» BRIEF:
The required answer is an exact copy of every entry underneath.

» RECORDS PROVIDED:
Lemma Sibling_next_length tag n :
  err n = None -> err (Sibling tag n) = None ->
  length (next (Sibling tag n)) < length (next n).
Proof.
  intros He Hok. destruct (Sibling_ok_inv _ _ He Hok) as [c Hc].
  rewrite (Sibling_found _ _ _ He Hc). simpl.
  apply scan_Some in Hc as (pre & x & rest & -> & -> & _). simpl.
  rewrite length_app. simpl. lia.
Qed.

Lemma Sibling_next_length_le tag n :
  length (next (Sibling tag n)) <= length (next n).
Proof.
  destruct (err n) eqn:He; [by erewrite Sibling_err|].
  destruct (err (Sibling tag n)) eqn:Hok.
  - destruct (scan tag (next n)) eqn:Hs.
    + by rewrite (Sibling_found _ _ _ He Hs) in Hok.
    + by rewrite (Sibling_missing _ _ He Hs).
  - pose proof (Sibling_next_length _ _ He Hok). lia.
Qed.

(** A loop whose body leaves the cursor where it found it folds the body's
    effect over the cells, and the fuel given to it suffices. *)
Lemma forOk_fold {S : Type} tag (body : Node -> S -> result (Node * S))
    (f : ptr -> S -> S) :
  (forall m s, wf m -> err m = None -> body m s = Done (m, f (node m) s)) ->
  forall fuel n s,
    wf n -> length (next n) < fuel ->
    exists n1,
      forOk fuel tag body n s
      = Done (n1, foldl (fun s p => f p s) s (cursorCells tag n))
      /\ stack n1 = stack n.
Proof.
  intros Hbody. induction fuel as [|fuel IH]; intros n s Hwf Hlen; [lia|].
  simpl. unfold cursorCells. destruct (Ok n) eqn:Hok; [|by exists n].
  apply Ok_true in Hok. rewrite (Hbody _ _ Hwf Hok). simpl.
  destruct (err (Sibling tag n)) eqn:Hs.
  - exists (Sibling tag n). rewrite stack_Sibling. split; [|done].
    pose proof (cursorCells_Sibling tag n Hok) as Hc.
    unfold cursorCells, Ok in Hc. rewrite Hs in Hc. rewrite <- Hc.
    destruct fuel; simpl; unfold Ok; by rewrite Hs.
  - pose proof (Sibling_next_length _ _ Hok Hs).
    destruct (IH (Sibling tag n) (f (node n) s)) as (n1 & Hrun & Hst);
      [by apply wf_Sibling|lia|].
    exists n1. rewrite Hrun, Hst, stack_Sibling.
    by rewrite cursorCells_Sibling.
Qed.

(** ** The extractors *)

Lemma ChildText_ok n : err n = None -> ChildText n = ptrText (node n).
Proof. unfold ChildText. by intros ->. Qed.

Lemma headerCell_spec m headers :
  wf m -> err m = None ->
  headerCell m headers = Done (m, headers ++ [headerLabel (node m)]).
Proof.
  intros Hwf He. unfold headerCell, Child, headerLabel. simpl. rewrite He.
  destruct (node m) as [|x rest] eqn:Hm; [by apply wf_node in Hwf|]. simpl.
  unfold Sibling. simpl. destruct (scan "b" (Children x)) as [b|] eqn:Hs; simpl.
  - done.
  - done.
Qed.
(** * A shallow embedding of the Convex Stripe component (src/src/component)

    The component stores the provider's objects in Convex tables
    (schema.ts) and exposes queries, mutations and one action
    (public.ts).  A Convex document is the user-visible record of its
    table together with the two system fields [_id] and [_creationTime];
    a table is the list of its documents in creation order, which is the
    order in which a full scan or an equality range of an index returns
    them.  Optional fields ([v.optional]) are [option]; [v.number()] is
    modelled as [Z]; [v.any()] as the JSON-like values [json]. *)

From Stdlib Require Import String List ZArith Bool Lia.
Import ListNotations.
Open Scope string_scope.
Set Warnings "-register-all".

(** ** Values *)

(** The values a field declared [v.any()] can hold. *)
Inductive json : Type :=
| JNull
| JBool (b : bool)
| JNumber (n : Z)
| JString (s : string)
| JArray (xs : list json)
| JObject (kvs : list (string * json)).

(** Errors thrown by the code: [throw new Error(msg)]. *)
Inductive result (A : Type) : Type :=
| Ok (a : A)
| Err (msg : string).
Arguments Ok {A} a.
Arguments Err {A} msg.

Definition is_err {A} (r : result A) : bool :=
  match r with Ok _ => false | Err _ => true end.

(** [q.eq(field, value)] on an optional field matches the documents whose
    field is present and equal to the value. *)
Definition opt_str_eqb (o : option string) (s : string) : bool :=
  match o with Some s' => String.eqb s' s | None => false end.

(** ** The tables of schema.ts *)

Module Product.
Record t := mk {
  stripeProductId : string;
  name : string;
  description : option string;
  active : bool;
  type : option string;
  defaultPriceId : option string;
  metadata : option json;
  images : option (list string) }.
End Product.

» TASK ANSWER:
Lemma Sibling_next_length tag n :
  err n = None -> err (Sibling tag n) = None ->
  length (next (Sibling tag n)) < length (next n).
Proof.
  intros He Hok. destruct (Sibling_ok_inv _ _ He Hok) as [c Hc].
  rewrite (Sibling_found _ _ _ He Hc). simpl.
  apply scan_Some in Hc as (pre & x & rest & -> & -> & _). simpl.
  rewrite length_app. simpl. lia.
Qed.

Lemma Sibling_next_length_le tag n :
  length (next (Sibling tag n)) <= length (next n).
Proof.
  destruct (err n) eqn:He; [by erewrite Sibling_err|].
  destruct (err (Sibling tag n)) eqn:Hok.
  - destruct (scan tag (next n)) eqn:Hs.
    + by rewrite (Sibling_found _ _ _ He Hs) in Hok.
    + by rewrite (Sibling_missing _ _ He Hs).
  - pose proof (Sibling_next_length _ _ He Hok). lia.
Qed.

(** A loop whose body leaves the cursor where it found it folds the body's
    effect over the cells, and the fuel given to it suffices. *)
Lemma forOk_fold {S : Type} tag (body : Node -> S -> result (Node * S))
    (f : ptr -> S -> S) :
  (forall m s, wf m -> err m = None -> body m s = Done (m, f (node m) s)) ->
  forall fuel n s,
    wf n -> length (next n) < fuel ->
    exists n1,
      forOk fuel tag body n s
      = Done (n1, foldl (fun s p => f p s) s (cursorCells tag n))
      /\ stack n1 = stack n.
Proof.
  intros Hbody. induction fuel as [|fuel IH]; intros n s Hwf Hlen; [lia|].
  simpl. unfold cursorCells. destruct (Ok n) eqn:Hok; [|by exists n].
  apply Ok_true in Hok. rewrite (Hbody _ _ Hwf Hok). simpl.
  destruct (err (Sibling tag n)) eqn:Hs.
  - exists (Sibling tag n). rewrite stack_Sibling. split; [|done].
    pose proof (cursorCells_Sibling tag n Hok) as Hc.
    unfold cursorCells, Ok in Hc. rewrite Hs in Hc. rewrite <- Hc.
    destruct fuel; simpl; unfold Ok; by rewrite Hs.
  - pose proof (Sibling_next_length _ _ Hok Hs).
    destruct (IH (Sibling tag n) (f (node n) s)) as (n1 & Hrun & Hst);
      [by apply wf_Sibling|lia|].
    exists n1. rewrite Hrun, Hst, stack_Sibling.
    by rewrite cursorCells_Sibling.
Qed.

(** ** The extractors *)

Lemma ChildText_ok n : err n = None -> ChildText n = ptrText (node n).
Proof. unfold ChildText. by intros ->. Qed.

Lemma headerCell_spec m headers :
  wf m -> err m = None ->
  headerCell m headers = Done (m, headers ++ [headerLabel (node m)]).
Proof.
  intros Hwf He. unfold headerCell, Child, headerLabel. simpl. rewrite He.
  destruct (node m) as [|x rest] eqn:Hm; [by apply wf_node in Hwf|]. simpl.
  unfold Sibling. simpl. destruct (scan "b" (Children x)) as [b|] eqn:Hs; simpl.
  - done.
  - done.
Qed.
(** * A shallow embedding of the Convex Stripe component (src/src/component)

    The component stores the provider's objects in Convex tables
    (schema.ts) and exposes queries, mutations and one action
    (public.ts).  A Convex document is the user-visible record of its
    table together with the two system fields [_id] and [_creationTime];
    a table is the list of its documents in creation order, which is the
    order in which a full scan or an equality range of an index returns
    them.  Optional fields ([v.optional]) are [option]; [v.number()] is
    modelled as [Z]; [v.any()] as the JSON-like values [json]. *)

From Stdlib Require Import String List ZArith Bool Lia.
Import ListNotations.
Open Scope string_scope.
Set Warnings "-register-all".

(** ** Values *)

(** The values a field declared [v.any()] can hold. *)
Inductive json : Type :=
| JNull
| JBool (b : bool)
| JNumber (n : Z)
| JString (s : string)
| JArray (xs : list json)
| JObject (kvs : list (string * json)).

(** Errors thrown by the code: [throw new Error(msg)]. *)
Inductive result (A : Type) : Type :=
| Ok (a : A)
| Err (msg : string).
Arguments Ok {A} a.
Arguments Err {A} msg.

Definition is_err {A} (r : result A) : bool :=
  match r with Ok _ => false | Err _ => true end.

(** [q.eq(field, value)] on an optional field matches the documents whose
    field is present and equal to the value. *)
Definition opt_str_eqb (o : option string) (s : string) : bool :=
  match o with Some s' => String.eqb s' s | None => false end.

(** ** The tables of schema.ts *)

Module Product.
Record t := mk {
  stripeProductId : string;
  name : string;
  description : option string;
  active : bool;
  type : option string;
  defaultPriceId : option string;
  metadata : option json;
  images : option (list string) }.
End Product.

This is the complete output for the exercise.